Exercise: Every line from the one that contains "destruct Hev as" to the end of the material below should be output exactly, with both ends included and nothing else.

Task data:
Lemma get_or_insert_with_from w0 w s now :
  wf w → evolves w0 w →
  run_from w0 w (get_or_insert_with s now (create_pending_entry s now)) (admitted w s now).
Proof.
  intros Hwf Ev. unfold get_or_insert_with, map_tick. apply run_gets, run_gets.
  set (t := map_tick_at _ now).
  destruct (assoc s (lru_iter (w_subjects w))) as [slot|] eqn:Ha.
  - pose proof (assoc_Some_elem _ _ _ Ha) as Hin.
    destruct (touch_slot_from w0 w s slot t) as (put & Hget & Hput); [done..|].
    rewrite Hget. eapply run_from_bind; [exact Hput|].
    intros u w1 Hwf1 Ev1 (Hs & Hsl & _). eapply run_from_bind; [by apply evict_from|].
    intros u' w2 Hwf2 Ev2 Hev. apply run_from_ret; [done|done|]. split; [|split].
    + transitivity w1; [done|apply Hev].
    + exists (slot_touch t slot). split; [|done].
      eapply evict_keeps; [exact Hev|rewrite Hsl; left|].
      apply fresh_not_expired; [apply Hwf1|simpl; lia].
    + by exists slot.
  - rewrite lru_get_mut_none by (done || apply Hwf).
    assert (Hs : ∀ e, ¬ listed_as w s e).
    { intros e (slot & Hin & _). apply assoc_elem_Some in Hin; [|by apply slots_nodup_keys].
      unfold slots in Hin. congruence. }
    apply (evict_then _ _ _ s); [done|done|].
    intros w1 Hwf1 Ev01 Ev1 Hsh Hback _ _.
    destruct (push_from w0 w1 s now t) as (u & w2 & Hrun & Hwf2 & Ev2 & (Hs2 & Hsl & Hfate) & He & Hf);
      [done|done|by intros e ?%Hback; eapply Hs|].
    destruct Hsl as (l & Hsl & _).
    destruct (evict_from w0 w2 t Hwf2 Ev2) as (u' & w3 & Hrun3 & Hwf3 & Ev3 & Hev).
    exists (w_next w1, true), w3. split.
    { rewrite (run_bind_step _ _ _ _ _ (create_pending_entry_run w1 s now)).
      rewrite (run_bind_step _ _ _ _ _ Hrun). by rewrite (run_bind_step _ _ _ _ _ Hrun3). }
    split; [done|]. split; [done|]. split; [|split].
    + transitivity w1; [done|]. transitivity w2; [done|apply Hev].
    + exists (mkSlot (w_next w1) t). split; [|done].
      eapply evict_keeps; [exact Hev|rewrite Hsl; left|].
      apply fresh_not_expired; [apply Hwf2|simpl; lia].
    + split; [|split; [|done]].
      * apply fresh_entry; [done|apply (ev_next _ _ Ev1)].
      * assert (Hkv : (s, mkSlot (w_next w1) t) ∈ slots w3).
        { eapply evict_keeps; [exact Hev|rewrite Hsl; left|].
          apply fresh_not_expired; [apply Hwf2|simpl; lia]. }
        destruct Hev as (Hs3 & gone & _ & _ & _ & _ & Hsame).
        destruct (Hsame _ Hkv) as [He3 Hf3]. eexists _, _.
        split; [|exact (Hf3 _ _ Hf eq_refl)].
        change (slot_id _) with (w_next w1) in He3. simpl. rewrite He3, He. unfold created_entry.
        by rewrite (ss_config _ _ Hs3), (ss_config _ _ Hs2).
Qed.
End create.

Output for this exercise:
        destruct Hev as (Hs3 & gone & _ & _ & _ & _ & Hsame).
        destruct (Hsame _ Hkv) as [He3 Hf3]. eexists _, _.
        split; [|exact (Hf3 _ _ Hf eq_refl)].
        change (slot_id _) with (w_next w1) in He3. simpl. rewrite He3, He. unfold created_entry.
        by rewrite (ss_config _ _ Hs3), (ss_config _ _ Hs2).
Qed.
End create.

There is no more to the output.